Sankara était chez lui à Dagnoën auprès de ceux qu’il a aimés
Le gouvernement burkinabè a déclaré héros de la nation, le capitaine Thomas Sankara. On ne sait pas, à part le gouvernement lui-même, qui est le bénéficiaire de cette déclaration, les enfants de Thomas Sankara ne sont pas mineurs. C’est une déclaration d’amour pour récolter des sympathies et des soutiens. D’autres gouvernements du pays avant eux ont utilisé la même recette. Mais ce ne sont pas ceux qui bâtissent des monuments et baptisent des avenues et des boulevards qui aiment le plus ou agissent selon la pensée de Thomas Sankara, même Blaise Compaoré l’a fait.

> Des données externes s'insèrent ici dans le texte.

(* ===== verification/IngestGuarantees.v ===== *)
(** * The mirror and the actor

    The actor works on its cache and emits mutations and pages; the plane ingests what is
    delivered to it, which may be late, repeated, out of order or missing, and of any
    generation.  While it is ready, what it mirrors is the cache of the actor at one of the
    revisions that the actor had. *)

From stdpp Require Import base numbers list option gmap strings sorting.
From Stdlib Require Import Lia Ascii.
From S2P Require Import Prelude Orderings AtspiCache AtspiCacheFacts AtspiGuarantees AtspiContract.
From S2P Require Import AccessibilityTypes Accessibility PlaneTypes AccessibilityIngest IngestFacts.

Local Open Scope N_scope.
Import PlaneState.
#[local] Abbreviation Address := ObjectAddress.t.
#[local] Abbreviation Plane := PlaneState.t.
#[local] Abbreviation Nodes := (gmap Address CachedNode.t).
#[local] Abbreviation Actor := BoundedCache.t.

(** What the actor emits; [process_backend_event] sends the revision before a mutation. *)
Inductive Message :=
  | MutationMessage (previous : N) (m : CacheMutation.t)
  | PageMessage (p : CachePage.t).

(** The actor, with the states its cache had and what it emitted; and the plane. *)
Record Joint := mkJoint { history : list Actor; emitted : list Message; plane : Plane }.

Le peuple, depuis 1987 et l’Afrique entière aussi a déclaré Thomas Sankara héros des peuples africains par les pèlerinages au cimetière de Dagnoën. Il avait été enterré auprès de ceux qu’il avait défendu, ses vrais compagnons et amis. En l’emmenant au conseil de l’entente, lieu de pouvoir et de torture, on écorche son image. Si Thomas Sankara revenait à la vie, nous ne sommes pas sûrs qu’il serait d’accord avec tous ses admirateurs, les bâtisseurs de monuments et baptiseurs de rues.